> Task goal:
Find the string "reflexivity" in the data, then copy every line where it is found.

Stored items

------

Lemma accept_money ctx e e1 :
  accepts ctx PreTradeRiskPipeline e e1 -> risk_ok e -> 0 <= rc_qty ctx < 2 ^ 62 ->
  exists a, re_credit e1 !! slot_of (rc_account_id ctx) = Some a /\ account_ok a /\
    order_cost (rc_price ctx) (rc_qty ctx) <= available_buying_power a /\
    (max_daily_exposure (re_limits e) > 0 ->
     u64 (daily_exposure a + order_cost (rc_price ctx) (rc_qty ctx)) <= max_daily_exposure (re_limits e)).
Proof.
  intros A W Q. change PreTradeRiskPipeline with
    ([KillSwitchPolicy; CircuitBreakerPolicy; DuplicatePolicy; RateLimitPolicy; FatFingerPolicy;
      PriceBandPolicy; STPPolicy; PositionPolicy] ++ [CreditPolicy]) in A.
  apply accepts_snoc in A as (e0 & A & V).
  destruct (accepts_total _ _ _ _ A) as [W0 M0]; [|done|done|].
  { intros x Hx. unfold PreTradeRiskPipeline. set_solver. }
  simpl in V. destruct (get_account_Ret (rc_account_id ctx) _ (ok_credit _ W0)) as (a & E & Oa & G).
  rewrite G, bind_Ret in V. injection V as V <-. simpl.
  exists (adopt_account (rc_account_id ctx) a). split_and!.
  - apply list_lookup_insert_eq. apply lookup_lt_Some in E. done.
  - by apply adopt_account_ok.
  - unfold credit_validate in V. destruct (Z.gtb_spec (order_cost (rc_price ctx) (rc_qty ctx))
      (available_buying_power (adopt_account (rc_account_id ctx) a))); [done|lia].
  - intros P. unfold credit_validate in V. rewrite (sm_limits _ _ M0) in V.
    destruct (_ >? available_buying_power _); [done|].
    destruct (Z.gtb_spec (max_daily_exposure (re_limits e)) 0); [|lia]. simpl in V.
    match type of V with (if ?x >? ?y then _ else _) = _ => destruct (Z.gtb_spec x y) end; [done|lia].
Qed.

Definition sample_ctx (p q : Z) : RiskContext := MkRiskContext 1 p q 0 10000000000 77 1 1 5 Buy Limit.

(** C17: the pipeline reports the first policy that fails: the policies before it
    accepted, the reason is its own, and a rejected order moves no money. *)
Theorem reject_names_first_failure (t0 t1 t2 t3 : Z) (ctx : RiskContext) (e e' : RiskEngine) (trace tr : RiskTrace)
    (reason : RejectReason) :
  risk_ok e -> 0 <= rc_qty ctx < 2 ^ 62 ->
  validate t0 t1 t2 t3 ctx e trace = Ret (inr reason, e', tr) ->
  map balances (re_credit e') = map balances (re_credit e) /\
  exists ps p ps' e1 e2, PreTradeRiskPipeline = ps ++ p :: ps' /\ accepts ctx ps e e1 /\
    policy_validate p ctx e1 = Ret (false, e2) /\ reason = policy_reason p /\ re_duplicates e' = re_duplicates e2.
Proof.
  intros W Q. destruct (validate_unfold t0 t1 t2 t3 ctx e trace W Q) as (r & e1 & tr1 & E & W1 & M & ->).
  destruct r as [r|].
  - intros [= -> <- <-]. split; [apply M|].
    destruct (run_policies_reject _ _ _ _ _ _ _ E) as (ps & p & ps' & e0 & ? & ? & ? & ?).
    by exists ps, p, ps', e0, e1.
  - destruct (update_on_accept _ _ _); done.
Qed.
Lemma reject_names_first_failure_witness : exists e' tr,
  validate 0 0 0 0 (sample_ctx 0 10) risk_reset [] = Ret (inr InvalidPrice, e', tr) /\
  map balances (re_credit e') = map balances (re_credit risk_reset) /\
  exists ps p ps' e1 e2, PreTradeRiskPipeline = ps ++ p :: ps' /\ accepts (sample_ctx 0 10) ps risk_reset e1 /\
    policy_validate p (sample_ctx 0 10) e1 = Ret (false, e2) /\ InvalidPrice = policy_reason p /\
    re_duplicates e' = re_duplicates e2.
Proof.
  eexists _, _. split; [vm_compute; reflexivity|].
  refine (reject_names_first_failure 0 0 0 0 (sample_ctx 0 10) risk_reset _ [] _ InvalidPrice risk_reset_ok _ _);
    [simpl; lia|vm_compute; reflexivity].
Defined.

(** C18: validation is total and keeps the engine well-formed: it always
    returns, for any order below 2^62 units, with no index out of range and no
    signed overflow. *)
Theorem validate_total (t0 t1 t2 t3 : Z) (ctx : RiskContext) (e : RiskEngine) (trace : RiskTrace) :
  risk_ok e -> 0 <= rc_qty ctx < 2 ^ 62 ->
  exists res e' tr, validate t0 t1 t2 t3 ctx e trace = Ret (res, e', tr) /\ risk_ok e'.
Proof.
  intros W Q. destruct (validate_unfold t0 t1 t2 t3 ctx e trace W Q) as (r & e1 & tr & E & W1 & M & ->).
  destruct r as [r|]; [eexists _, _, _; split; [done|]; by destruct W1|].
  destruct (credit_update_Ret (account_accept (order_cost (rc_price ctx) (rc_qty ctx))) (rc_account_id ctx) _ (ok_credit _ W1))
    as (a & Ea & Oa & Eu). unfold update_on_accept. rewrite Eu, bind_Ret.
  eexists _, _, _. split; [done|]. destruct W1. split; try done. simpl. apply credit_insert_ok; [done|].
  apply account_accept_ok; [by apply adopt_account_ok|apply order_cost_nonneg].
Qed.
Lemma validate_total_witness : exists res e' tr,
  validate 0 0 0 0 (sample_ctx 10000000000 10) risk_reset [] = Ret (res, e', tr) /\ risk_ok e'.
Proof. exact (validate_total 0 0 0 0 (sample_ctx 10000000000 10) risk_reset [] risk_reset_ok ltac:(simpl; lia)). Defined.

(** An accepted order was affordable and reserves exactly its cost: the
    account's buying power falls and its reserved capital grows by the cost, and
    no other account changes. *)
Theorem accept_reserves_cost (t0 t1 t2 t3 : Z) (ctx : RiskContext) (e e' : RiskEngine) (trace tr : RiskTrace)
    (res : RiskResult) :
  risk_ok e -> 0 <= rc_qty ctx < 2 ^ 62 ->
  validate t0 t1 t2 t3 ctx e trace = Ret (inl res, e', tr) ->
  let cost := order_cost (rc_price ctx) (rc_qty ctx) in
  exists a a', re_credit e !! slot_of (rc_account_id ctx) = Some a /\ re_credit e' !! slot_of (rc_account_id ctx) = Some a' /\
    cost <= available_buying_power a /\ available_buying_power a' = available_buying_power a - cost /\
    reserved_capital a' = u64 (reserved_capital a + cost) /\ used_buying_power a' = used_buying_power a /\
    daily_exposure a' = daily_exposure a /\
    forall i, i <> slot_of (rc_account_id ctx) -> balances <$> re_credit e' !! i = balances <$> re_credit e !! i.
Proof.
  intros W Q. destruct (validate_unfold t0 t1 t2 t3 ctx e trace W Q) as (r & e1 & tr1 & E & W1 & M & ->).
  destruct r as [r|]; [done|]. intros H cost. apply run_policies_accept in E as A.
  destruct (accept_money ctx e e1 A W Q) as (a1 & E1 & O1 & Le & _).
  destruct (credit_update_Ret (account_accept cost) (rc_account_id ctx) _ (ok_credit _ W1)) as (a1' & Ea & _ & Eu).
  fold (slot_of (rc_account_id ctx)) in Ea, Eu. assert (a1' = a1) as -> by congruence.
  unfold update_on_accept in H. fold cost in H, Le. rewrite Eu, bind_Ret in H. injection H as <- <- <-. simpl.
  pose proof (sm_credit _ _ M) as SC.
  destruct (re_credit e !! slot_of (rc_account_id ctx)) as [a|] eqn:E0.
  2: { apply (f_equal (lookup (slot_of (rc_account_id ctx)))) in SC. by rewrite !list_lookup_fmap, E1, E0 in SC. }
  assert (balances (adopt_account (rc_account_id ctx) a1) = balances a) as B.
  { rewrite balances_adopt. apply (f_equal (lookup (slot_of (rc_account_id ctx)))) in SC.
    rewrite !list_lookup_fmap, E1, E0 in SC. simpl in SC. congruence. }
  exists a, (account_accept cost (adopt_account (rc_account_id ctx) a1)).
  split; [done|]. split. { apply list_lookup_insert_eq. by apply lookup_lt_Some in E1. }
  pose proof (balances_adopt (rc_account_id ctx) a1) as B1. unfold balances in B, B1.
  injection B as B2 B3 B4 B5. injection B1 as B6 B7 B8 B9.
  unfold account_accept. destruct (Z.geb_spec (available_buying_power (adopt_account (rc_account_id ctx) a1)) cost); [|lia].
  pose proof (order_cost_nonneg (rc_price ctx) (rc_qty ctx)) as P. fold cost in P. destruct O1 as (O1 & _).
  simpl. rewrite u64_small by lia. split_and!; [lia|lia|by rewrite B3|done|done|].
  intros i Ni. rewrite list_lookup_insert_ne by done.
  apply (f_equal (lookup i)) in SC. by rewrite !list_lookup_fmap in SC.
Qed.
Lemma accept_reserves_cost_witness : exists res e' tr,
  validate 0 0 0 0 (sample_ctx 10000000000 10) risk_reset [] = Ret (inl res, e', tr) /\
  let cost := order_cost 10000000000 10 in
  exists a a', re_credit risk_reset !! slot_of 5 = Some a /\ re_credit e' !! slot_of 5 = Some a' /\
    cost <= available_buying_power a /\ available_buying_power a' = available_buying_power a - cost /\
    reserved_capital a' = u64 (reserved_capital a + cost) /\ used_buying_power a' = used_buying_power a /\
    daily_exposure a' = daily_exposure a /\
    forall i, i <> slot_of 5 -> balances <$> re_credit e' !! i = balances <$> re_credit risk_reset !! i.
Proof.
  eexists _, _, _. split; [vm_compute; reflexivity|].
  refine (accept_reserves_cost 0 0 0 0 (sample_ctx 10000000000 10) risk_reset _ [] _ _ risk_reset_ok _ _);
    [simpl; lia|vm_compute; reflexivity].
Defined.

------

> Result below:
  eexists _, _. split; [vm_compute; reflexivity|].
    [simpl; lia|vm_compute; reflexivity].
  eexists _, _, _. split; [vm_compute; reflexivity|].
    [simpl; lia|vm_compute; reflexivity].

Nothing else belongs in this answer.